DynamoDB Global Secondary Index
The Problem
We regularly need a reasonably accurate list of all of our partition keys for a couple purposes. One, we compare them against another database that we don’t control and want to make sure we remove any that they remove. Two, we like to run “integrity checks” to make sure we have everything we think we have, and for reporting purposes.
In our case, we want to fetch items by FooGroupId1. Right now we have roughly
1.5 million items and 8 unique values for FooGroupId1. That’s an average of
187,500 items per value. In a SQL database this really isn’t a problem, but we
recognize that fetching large sets of rows (especially sequentially) isn’t one
of DynamoDB’s strengths. So, we looked into GSIs…
Global Secondary Indexes
Indices? Ugh, grammar and technology don’t get along. AWS’s documentation says “Indexes” so I’ll go with that!

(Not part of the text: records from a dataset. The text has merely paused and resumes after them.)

(** * LdapService (src/services/ldap/index.js): a shallow embedding

    The service keeps a registry [this.clients] of LDAP client handles keyed
    by the identifier of an LDAP configuration, binds new handles through
    [ldapjs] and runs searches over them.  All of its operations return
    Promises.  The embedding threads the service registry and the observable
    part of the outside world (handles created, binds and searches issued)
    through explicit state, and represents the Promise a method returns by
    the state that Promise finally reaches once every callback the library
    owes has run. *)

From Stdlib Require Import ZArith.
From stdpp Require Import base option gmap strings list.

Local Open Scope Z_scope.
Local Open Scope string_scope.

(** ** JavaScript values used by the service *)

(** A property that may be absent reads [undefined]: [None]. *)
Definition JsString := option string.

(** Truthiness of a string-or-undefined value: [undefined] and the empty
    string are falsy. *)
Definition truthy (v : JsString) : bool :=
  match v with
  | Some s => negb (String.eqb s "")
  | None => false
  end.

(** String conversion, as done by a template literal and by a computed
    property key. *)
Definition to_str (v : JsString) : string := default "undefined" v.

(** Values a Promise is rejected with, or that are thrown. *)
Inductive JsError :=
| ErrString (s : string)          (* reject('...'), Promise.reject('...') *)
| NotAuthenticated (msg : string) (* new errors.NotAuthenticated(msg) *)
| TypeError (msg : string)        (* raised by the runtime *)
| LdapError (msg : string).       (* an error object handed over by ldapjs *)

(** The error taxonomy of the specification, read off the values the code
    rejects with. *)
Inductive ErrorKind :=
| ConfigurationError | AuthenticationError | NotFoundError | DirectoryError
| RuntimeError.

There’s a reason this is my second post about DynamoDB. A GSI’s partition key
can only be on a root-level property, so that’s something to watch out for as
needs change. After migrating our
document to put FooGroupId1 on the root level, we were ready to create a GSI.
We care about three properties when doing this kind of query:
- FooPartitionKey
- FooGroupId1
- FooGroupId2
What we’re really after is an exhaustive list of FooPartitionKey, but having
the other properties is helpful too. We could just scan the table, but scanning
observes the entire document (in our case, an average of 3.5 KB or so) which is
expensive. Further, in our case, it’s helpful to additionally partition by
FooGroupId1 so we’re not grabbing the whole table every time.
Creating the GSI is easy enough through AWS’s interface.
Gotcha
Yeah, so…it turns out, FooPartitionKey is automatically included in the
index. So when I first created the GSI, it had the following properties:
FooPartitionKey, FooGroupId1, FooPartitionKey, FooGroupId2. Seriously?!
I suppose this is the downside of a schema-less document.
It gets better. You can’t cancel the creation of an index! I had the pleasure
of waiting for this to finish at 400 Write Capacity Units. It took about 90
minutes. Then, I got to delete the index and do the same thing over again
without manually including FooPartitionKey. Jeez, that was unintuitive.
Hopefully someone can avoid that mistake because of this post.
Finally!
After nearly 3 hours of twiddling my thumbs, the correct index was finally created. Now the fun begins: Measuring performance!
I’ll spoil this early. I am pleasantly surprised with the performance of our GSI. We’re not at scale yet, but 1.5 million items is enough to notice performance degradation without a GSI. Hopefully it’ll continue to scale under this model.
In production right now I have our GSI set to only 10 RCU and 7 WCU (this is
fewer WCU than our table, and the same RCU) and no throttling has
occurred. The reads from our GSI happen about 8 times per day at roughly the
same time, so I would qualify this as “burst read activity” (we will change
this so it’s spread more evenly later). The writes happen in small
bursts every hour. Needless to say, I’m both surprised and impressed. I believe
and hope that it will scale. I expect the average number of items per
FooGroupId1 to stay roughly the same, but our item count is expect to grow at
least into the tens of millions in the near future.